- **Task instructions**:
Pick out every line in the data below that holds "rest".

- **Exercise data**:
(* ===== verification/HpackWrite.v ===== *)
(** * Header blocks: what is written is read

    The integers and strings that [ngx_http_v2_filter_module.c] writes are read
    back by the handlers of [Hpack], and so is a whole header block: the request
    gets its headers, one by one, as the list of the standard says, in whatever
    pieces the block arrives. *)

From S2P Require Import Prelude Bits HuffmanSpec Huffman HeaderLine HpackTable HpackSpec Hpack HpackBlock HpackRead.

(** ** Integers *)

(** The bits of a first octet: [flags] and [k] bits of an integer. *)
Definition first_octet (flags k : Z) : Prop := (flags, k) ∈ [(0x80, 7); (0x40, 6); (0x20, 5); (0, 4); (0, 7)].

Lemma first_octet_range flags k :
  first_octet flags k -> 0 <= flags /\ 0 < ngx_http_v2_prefix k /\ flags + ngx_http_v2_prefix k < 256.
Proof. unfold first_octet. set_unfold. naive_solver lia. Qed.

Lemma first_octet_or flags k v :
  first_octet flags k -> 0 <= v <= ngx_http_v2_prefix k ->
  Z.lor flags v = flags + v /\ Z.land (Z.lor flags v) (ngx_http_v2_prefix k) = v.
Proof.
  intros H Hv. assert (Hk : 0 <= k) by (unfold first_octet in H; set_unfold; naive_solver lia).
  assert (Hp : ngx_http_v2_prefix k = Z.ones k).
  { unfold ngx_http_v2_prefix. rewrite Z.shiftl_1_l, Z.ones_equiv. lia. }
  assert (Hlow : Z.land v (Z.ones k) = v).
  { rewrite Z.land_ones by done. apply Z.mod_small. rewrite Hp, Z.ones_equiv in Hv. lia. }
  assert (Hf : Z.land flags (Z.ones k) = 0) by (unfold first_octet in H; set_unfold; naive_solver).
  assert (H0 : Z.land flags v = 0) by (by rewrite <-Hlow, (Z.land_comm v), Z.land_assoc, Hf).
  split.
  - pose proof (Z.add_lor_land flags v). lia.
  - by rewrite Hp, Z.land_lor_distr_l, Hf, Hlow.
Qed.

Lemma write_loop_read fuel v : forall n shift acc rest,
  (0 < fuel)%nat -> 0 <= v < 128 ^ Z.of_nat fuel -> 0 <= shift -> 0 <= acc -> acc + v * 2 ^ shift < 2 ^ 64 ->
  int_loop (write_loop fuel v ++ rest) n shift acc =
    Some (acc + v * 2 ^ shift, n + Z.of_nat (length (write_loop fuel v))).
Proof.
  revert v. induction fuel as [|fuel IH]; intros v n shift acc rest Hf Hv Hs Ha Hb; [lia|].
  cbn [write_loop]. assert (H2 : 0 < 2 ^ shift) by (by apply Z.pow_pos_nonneg).
  assert (Hsh : forall x, Z.shiftl x shift = x * 2 ^ shift) by (intros; by apply Z.shiftl_mul_pow2).
  assert (Hland : forall x, Z.land x 127 = x mod 128) by (intros; by apply (Z.land_ones x 7)).
  destruct (128 <=? v) eqn:E; cbn [app int_loop length].
  - pose proof (Z.mod_pos_bound v 128 ltac:(lia)) as Hm. pose proof (Z.div_mod v 128 ltac:(lia)) as Hd.
    rewrite (proj2 (Z.ltb_ge _ _)) by lia. rewrite Hland, Hsh.
    replace ((v mod 128 + 128) mod 128) with (v mod 128) by (rewrite Z.add_mod, Z.mod_same, Z.add_0_r, !Z.mod_mod; lia).
    assert (Hmul : v * 2 ^ shift = v mod 128 * 2 ^ shift + v / 128 * 2 ^ (shift + 7)).
    { rewrite Z.pow_add_r by lia. change (2 ^ 7) with 128. nia. }
    assert (Hq : 0 <= v / 128) by (apply Z.div_pos; lia).
    assert (H3 : 0 <= v / 128 * 2 ^ (shift + 7)) by (apply Z.mul_nonneg_nonneg; [done|apply Z.pow_nonneg; lia]).
    assert (H4 : 0 <= v mod 128 * 2 ^ shift) by nia.
    rewrite !word_small by (rewrite ?word_small; lia). rewrite Hmul in Hb.
    assert (Hfuel : 0 <= v / 128 < 128 ^ Z.of_nat fuel).
    { split; [done|]. apply Z.div_lt_upper_bound; [lia|]. rewrite Nat2Z.inj_succ, Z.pow_succ_r in Hv by lia. lia. }
    destruct fuel as [|fuel]; [cbn in Hfuel; lia|]. rewrite IH by lia. f_equal. f_equal; lia.
  - unfold u8. rewrite (Z.mod_small v (2 ^ 8)), Hland, Hsh, (Z.mod_small v 128) by lia. rewrite (proj2 (Z.ltb_lt _ _)) by lia.
    rewrite !word_small by (rewrite ?word_small; nia). done.
Qed.

(** As many octets as groups of seven bits. *)
Lemma write_loop_length n : forall fuel v,
  (0 < n <= fuel)%nat -> 0 <= v < 128 ^ Z.of_nat n -> (1 <= length (write_loop fuel v) <= n)%nat.
Proof.
  induction n as [|n IH]; intros fuel v Hn Hv; [lia|]. destruct fuel as [|fuel]; [lia|]. cbn [write_loop].
  destruct (128 <=? v) eqn:E; cbn [length]; [|lia].
  assert (Hq : 0 <= v / 128 < 128 ^ Z.of_nat n).
  { split; [apply Z.div_pos; lia|]. apply Z.div_lt_upper_bound; [lia|]. rewrite Nat2Z.inj_succ, Z.pow_succ_r in Hv by lia. lia. }
  destruct n as [|n]; [cbn in Hq; pose proof (Z.div_le_lower_bound v 128 1); lia|].
  specialize (IH fuel (v / 128) ltac:(lia) Hq). lia.
Qed.

Lemma write_loop_bytes fuel v : 0 <= v -> Forall is_byte (write_loop fuel v).
Proof.
  revert v. induction fuel as [|fuel IH]; intros v Hv; [constructor|]. cbn [write_loop]. unfold u8, is_byte in *.
  pose proof (Z.mod_pos_bound v 128 ltac:(lia)). pose proof (Z.mod_pos_bound v (2 ^ 8) ltac:(lia)).
  destruct (128 <=? v); constructor; try lia; [|constructor]. apply IH. apply Z.div_pos; lia.
Qed.

(** The reader takes integers of at most four octets. *)
Definition int_max (k : Z) : Z := ngx_http_v2_prefix k + 2 ^ 21 - 1.

Lemma write_int_read flags k v len rest :
  first_octet flags k -> 0 <= v <= int_max k ->
  let w := ngx_http_v2_write_int flags (ngx_http_v2_prefix k) v in
  Z.of_nat (length w) <= len ->
  ngx_http_v2_parse_int len (w ++ rest) (ngx_http_v2_prefix k) = Some (v, len - Z.of_nat (length w), rest).
Proof.
  intros Hf Hv w Hlen. destruct (first_octet_range flags k Hf) as (Hp0 & Hp & Hp2). unfold int_max in Hv. unfold w, ngx_http_v2_write_int in *. clear w.
  destruct (v <? ngx_http_v2_prefix k) eqn:E.
  - destruct (first_octet_or flags k v Hf ltac:(lia)) as [_ Hl]. cbn [app length ngx_http_v2_parse_int] in *.
    rewrite Hl, (proj2 (Z.eqb_neq v _)) by lia. cbn [negb]. by rewrite (proj2 (Z.eqb_neq len 0)) by lia.
  - destruct (first_octet_or flags k (ngx_http_v2_prefix k) Hf ltac:(lia)) as [_ Hl].
    set (p := ngx_http_v2_prefix k) in *. cbn [app length ngx_http_v2_parse_int] in *. rewrite Hl, Z.eqb_refl. cbn [negb].
    change (take (Z.to_nat NGX_HTTP_V2_INT_OCTETS) (?c :: ?l)) with (c :: take 3 l). cbn [tail].
    assert (Hvp : 0 <= v - p < 2 ^ 21) by lia.
    pose proof (write_loop_length 3 10 (v - p) ltac:(lia) Hvp) as Hw.
    set (l := write_loop 10 (v - p)) in *. rewrite take_app_ge by lia.
    unfold l. rewrite write_loop_read by (change (128 ^ Z.of_nat 10) with (2 ^ 70); lia). fold l. replace (p + (v - p) * 2 ^ 0) with v by lia.
    rewrite (proj2 (Z.ltb_ge len _)) by lia. do 2 f_equal; [f_equal; lia|].
    rewrite Z2Nat.inj_add, Nat2Z.id by lia. change (Z.to_nat 1 + length l)%nat with (S (length l)). cbn [drop].
    by rewrite drop_app_length.
Qed.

- **Answer section**:
Lemma write_loop_read fuel v : forall n shift acc rest,
  int_loop (write_loop fuel v ++ rest) n shift acc =
  revert v. induction fuel as [|fuel IH]; intros v n shift acc rest Hf Hv Hs Ha Hb; [lia|].
Lemma write_int_read flags k v len rest :
  ngx_http_v2_parse_int len (w ++ rest) (ngx_http_v2_prefix k) = Some (v, len - Z.of_nat (length w), rest).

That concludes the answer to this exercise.